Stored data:
◆ ◆ ◆
(* ===== verification/Input.v ===== *)
(** * devices/intq.c, devices/input.c, devices/kbd.c: input

    The circular buffer between the keyboard interrupt and the threads that read keys.  The
    interrupts are off inside the functions of the queue, so a thread gives up the processor
    only where it blocks, or where it wakes another thread; the steps below end there.
    A thread that wakes a more important one is preempted inside [thread_unblock]:
    [preempted] is what the other threads do until it runs again.
    The serial port, which [serial_notify] tells about the room in the buffer, is not part
    of the state. *)

From S2P Require Import Prelude.

(** ** intq.c *)

Definition INTQ_BUFSIZE : Z := 64.

(** [lock] is the holder of the lock; a waiting thread is given by its number. *)
Record intq := mkIntq { lock : option Z; not_full : option Z; not_empty : option Z; buf : list Z; head : Z; tail : Z }.

Definition set_lock (l : option Z) (q : intq) : intq := mkIntq l (not_full q) (not_empty q) (buf q) (head q) (tail q).
Definition set_not_full (t : option Z) (q : intq) : intq := mkIntq (lock q) t (not_empty q) (buf q) (head q) (tail q).
Definition set_not_empty (t : option Z) (q : intq) : intq := mkIntq (lock q) (not_full q) t (buf q) (head q) (tail q).

Definition next (pos : Z) : Z := (pos + 1) mod INTQ_BUFSIZE.

Definition intq_init : intq := mkIntq None None None (replicate 64 0) 0 0.
Definition intq_empty (q : intq) : bool := bool_decide (head q = tail q).
Definition intq_full (q : intq) : bool := bool_decide (next (head q) = tail q).

(** The two conditions a thread may wait for. *)
Inductive condition := NotEmpty | NotFull.
Definition holds (c : condition) (q : intq) : bool := match c with NotEmpty => negb (intq_empty q) | NotFull => negb (intq_full q) end.
Definition waiter (c : condition) (q : intq) : option Z := match c with NotEmpty => not_empty q | NotFull => not_full q end.
Definition set_waiter (c : condition) (t : option Z) (q : intq) : intq :=
  match c with NotEmpty => set_not_empty t q | NotFull => set_not_full t q end.

(** [wait], up to [thread_block]. *)
Definition wait (c : condition) (t : Z) (q : intq) : res intq :=
  ASSERT (negb (holds c q)); Ret (set_waiter c (Some t) q).

(** The queue is a part [get] of the state [W] of the system, and [thread_unblock] changes
    that state. *)
Section Queue.
Context {W : Type} (get : W -> intq) (set : intq -> W -> W) (thread_unblock : Z -> W -> res W).

(** [signal]: the waiter is forgotten when [thread_unblock] has returned. *)
Definition signal (c : condition) (w : W) : res W :=
  ASSERT (holds c (get w));
  match waiter c (get w) with
  | Some t => let! w := thread_unblock t w in Ret (set (set_waiter c None (get w)) w)
  | None => Ret w
  end.

(** A byte is taken from, or added to, a queue that is not empty, or full. *)
Definition take_byte (w : W) : res (W * Z) :=
  let q := get w in
  let! byte := aget (buf q) (tail q) in
  let! w := signal NotFull (set (mkIntq (lock q) (not_full q) (not_empty q) (buf q) (head q) (next (tail q))) w) in
  Ret (w, byte).
Definition add_byte (byte : Z) (w : W) : res W :=
  let q := get w in
  let! b := aset (buf q) (head q) byte in
  signal NotEmpty (set (mkIntq (lock q) (not_full q) (not_empty q) b (next (head q)) (tail q)) w).
End Queue.

(** Where a thread is in [intq_getc]: at the test of its loop, waiting for the lock,
    blocked in [wait] with the lock, or woken up there. *)
Inductive point := AtTest | OnLock | InWait | Woken.

Inductive outcome := Moved (p : point) | Got (byte : Z) | Blocked.

(** [lock_acquire] and [wait], when the lock is free. *)
Definition lock_and_wait (c : condition) (t : Z) (q : intq) : res (intq * outcome) :=
  match lock q with
  | None => let! q := wait c t (set_lock (Some t) q) in Ret (q, Moved InWait)
  | Some _ => Ret (q, Moved OnLock)
  end.

Definition intq_getc {W} (get : W -> intq) (set : intq -> W -> W) (thread_unblock : Z -> W -> res W)
    (t : Z) (p : point) (w : W) : res (W * outcome) :=
  let q := get w in
  match p with
  | AtTest =>
      if intq_empty q then let! '(q, o) := lock_and_wait NotEmpty t q in Ret (set q w, o)
      else let! '(w, byte) := take_byte get set thread_unblock w in Ret (w, Got byte)
  | OnLock => if bool_decide (lock q = None) then let! '(q, o) := lock_and_wait NotEmpty t q in Ret (set q w, o) else Ret (w, Blocked)
  | InWait => Ret (w, Blocked)
  | Woken => ASSERT (bool_decide (lock q = Some t)); Ret (set (set_lock None q) w, Moved AtTest)
  end.

(** [intq_putc] of an interrupt handler, which must not wait. *)
Definition intq_putc {W} (get : W -> intq) (set : intq -> W -> W) (thread_unblock : Z -> W -> res W) (byte : Z) (w : W) : res W :=
  if intq_full (get w) then Panic else add_byte get set thread_unblock byte w.

(** ** kbd.c *)

(** The characters of the tables are given by their codes. *)
Definition invariant_keymap : list (Z * list Z) :=
  [(0x01, [27]); (0x0e, [8]);
   (0x0f, 9 :: [81; 87; 69; 82; 84; 89; 85; 73; 79; 80]);
   (0x1c, [13]); (0x1e, [65; 83; 68; 70; 71; 72; 74; 75; 76]);
   (0x2c, [90; 88; 67; 86; 66; 78; 77]); (0x37, [42]); (0x39, [32])].
Definition unshifted_keymap : list (Z * list Z) :=
  [(0x02, [49; 50; 51; 52; 53; 54; 55; 56; 57; 48; 45; 61]);
   (0x1a, [91; 93]); (0x27, [59; 39; 96]); (0x2b, [92]); (0x33, [44; 46; 47])].
Definition shifted_keymap : list (Z * list Z) :=
  [(0x02, [33; 64; 35; 36; 37; 94; 38; 42; 40; 41; 95; 43]);
   (0x1a, [123; 125]); (0x27, [58; 34; 126]); (0x2b, [124]); (0x33, [60; 62; 63])].

Fixpoint map_key (k : list (Z * list Z)) (scancode : Z) : option Z :=
  match k with
  | [] => None
  | (first, chars) :: k =>
      if bool_decide (first <= scancode) && bool_decide (scancode < first + Z.of_nat (length chars))
      then chars !! Z.to_nat (scancode - first) else map_key k scancode
  end.

Record kbd := mkKbd {
  left_shift : bool; right_shift : bool; left_alt : bool; right_alt : bool; left_ctrl : bool; right_ctrl : bool;
  caps_lock : bool; key_cnt : Z
}.

Definition isupper (c : Z) : bool := bool_decide (65 <= c <= 90).
Definition tolower (c : Z) : Z := if isupper c then c - 65 + 97 else c.

(** What a scan code does: nothing, a character, a new state of the shift keys. *)
Inductive key := NoKey | Char (c : Z) | Shift (k : kbd).

(** The end of the table of shift keys. *)
Definition shift_key (code : Z) (down : bool) (k : kbd) : kbd :=
  if bool_decide (code = 0x2a) then mkKbd down (right_shift k) (left_alt k) (right_alt k) (left_ctrl k) (right_ctrl k) (caps_lock k) (key_cnt k)
  else if bool_decide (code = 0x36) then mkKbd (left_shift k) down (left_alt k) (right_alt k) (left_ctrl k) (right_ctrl k) (caps_lock k) (key_cnt k)
  else if bool_decide (code = 0x38) then mkKbd (left_shift k) (right_shift k) down (right_alt k) (left_ctrl k) (right_ctrl k) (caps_lock k) (key_cnt k)
  else if bool_decide (code = 0xe038) then mkKbd (left_shift k) (right_shift k) (left_alt k) down (left_ctrl k) (right_ctrl k) (caps_lock k) (key_cnt k)
  else if bool_decide (code = 0x1d) then mkKbd (left_shift k) (right_shift k) (left_alt k) (right_alt k) down (right_ctrl k) (caps_lock k) (key_cnt k)
  else if bool_decide (code = 0xe01d) then mkKbd (left_shift k) (right_shift k) (left_alt k) (right_alt k) (left_ctrl k) down (caps_lock k) (key_cnt k)
  else k.

(** The scan code from the bytes of the data register; [second] is read after a prefix. *)
Definition scan_code (first second : Z) : Z :=
  if bool_decide (first = 0xe0) then Z.lor (Z.shiftl first 8) second else first.

Definition interpret (code : Z) (k : kbd) : key :=
  let shift := left_shift k || right_shift k in
  let alt := left_alt k || right_alt k in
  let ctrl := left_ctrl k || right_ctrl k in
  let release := bool_decide (Z.land code 0x80 <> 0) in
  let code := Z.land code (Z.lnot 0x80) in
  if bool_decide (code = 0x3a) then
    if release then NoKey
    else Shift (mkKbd (left_shift k) (right_shift k) (left_alt k) (right_alt k) (left_ctrl k) (right_ctrl k) (negb (caps_lock k)) (key_cnt k))
  else
    match (match map_key invariant_keymap code with
           | Some c => Some c
           | None => map_key (if shift then shifted_keymap else unshifted_keymap) code
           end) with
    | Some c =>
        if release then NoKey
        else
          let c := if ctrl && bool_decide (0x40 <= c < 0x60) then c - 0x40
                   else if Bool.eqb shift (caps_lock k) then tolower c else c in
          Char (if alt then u8 (c + 0x80) else c)
    | None => Shift (shift_key code (negb release) k)
    end.

(** ** The system: a keyboard and readers *)

Record input := mkInput { buffer : intq; keyboard : kbd; readers : gmap Z point; accepted : list Z; taken : list (Z * Z) }.

Definition set_buffer (q : intq) (s : input) : input := mkInput q (keyboard s) (readers s) (accepted s) (taken s).
Definition set_readers (r : gmap Z point) (s : input) : input := mkInput (buffer s) (keyboard s) r (accepted s) (taken s).
Definition set_keyboard (k : kbd) (s : input) : input := mkInput (buffer s) k (readers s) (accepted s) (taken s).
Definition add_accepted (b : Z) (s : input) : input := mkInput (buffer s) (keyboard s) (readers s) (accepted s ++ [b]) (taken s).
Definition add_taken (t b : Z) (s : input) : input := mkInput (buffer s) (keyboard s) (readers s) (accepted s) (taken s ++ [(t, b)]).

Definition wake (t : Z) (s : input) : input := set_readers (<[t := Woken]> (readers s)) s.

(** [thread_unblock] in an interrupt handler: when the woken thread is more important than
    the running one, [thread_yield] fails an assertion. *)
Definition unblock_in_handler (higher : bool) (t : Z) (s : input) : res input := if higher then Panic else Ret (wake t s).

(** [keyboard_interrupt]; a key is dropped when the buffer is full. *)
Definition keyboard_interrupt (first second : Z) (higher : bool) (s : input) : res input :=
  match interpret (scan_code first second) (keyboard s) with
  | NoKey => Ret s
  | Shift k => Ret (set_keyboard k s)
  | Char c =>
      if intq_full (buffer s) then Ret s
      else
        let k := keyboard s in
        let k := mkKbd (left_shift k) (right_shift k) (left_alt k) (right_alt k) (left_ctrl k) (right_ctrl k) (caps_lock k) (s64 (key_cnt k + 1)) in
        intq_putc buffer set_buffer (unblock_in_handler higher) c (add_accepted c (set_keyboard k s))
  end.

(** [input_getc]: the next step of thread [t]. *)
Definition input_getc (preempted : input -> res input) (t : Z) (s : input) : res input :=
  match readers s !! t with
  | None => Ret (set_readers (<[t := AtTest]> (readers s)) s)
  | Some p =>
      let! '(s, o) := intq_getc buffer set_buffer (fun t s => preempted (wake t s)) t p s in
      match o with
      | Blocked => Ret s
      | Moved p => Ret (set_readers (<[t := p]> (readers s)) s)
      | Got byte => Ret (add_taken t byte (set_readers (delete t (readers s)) s))
      end
  end.

Inductive event := Key (first second : Z) (higher : bool) | Reader (t : Z).

Definition do_event (preempted : input -> res input) (e : event) (s : input) : res input :=
  match e with Key first second higher => keyboard_interrupt first second higher s | Reader t => input_getc preempted t s end.

Fixpoint run_events (preempted : input -> res input) (l : list event) (s : input) : res input :=
  match l with [] => Ret s | e :: l => let! s := do_event preempted e s in run_events preempted l s end.

Definition input_init : input := mkInput intq_init (mkKbd false false false false false false false 0) ∅ [] [].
◆ ◆ ◆
# Exercise
Above are the records; repeat exactly the lines from the one holding "Definition add_byte (byte" down to the one holding "match lock q with", end lines included.

# Expected output
Definition add_byte (byte : Z) (w : W) : res W :=
  let q := get w in
  let! b := aset (buf q) (head q) byte in
  signal NotEmpty (set (mkIntq (lock q) (not_full q) (not_empty q) b (next (head q)) (tail q)) w).
End Queue.

(** Where a thread is in [intq_getc]: at the test of its loop, waiting for the lock,
    blocked in [wait] with the lock, or woken up there. *)
Inductive point := AtTest | OnLock | InWait | Woken.

Inductive outcome := Moved (p : point) | Got (byte : Z) | Blocked.

(** [lock_acquire] and [wait], when the lock is free. *)
Definition lock_and_wait (c : condition) (t : Z) (q : intq) : res (intq * outcome) :=
  match lock q with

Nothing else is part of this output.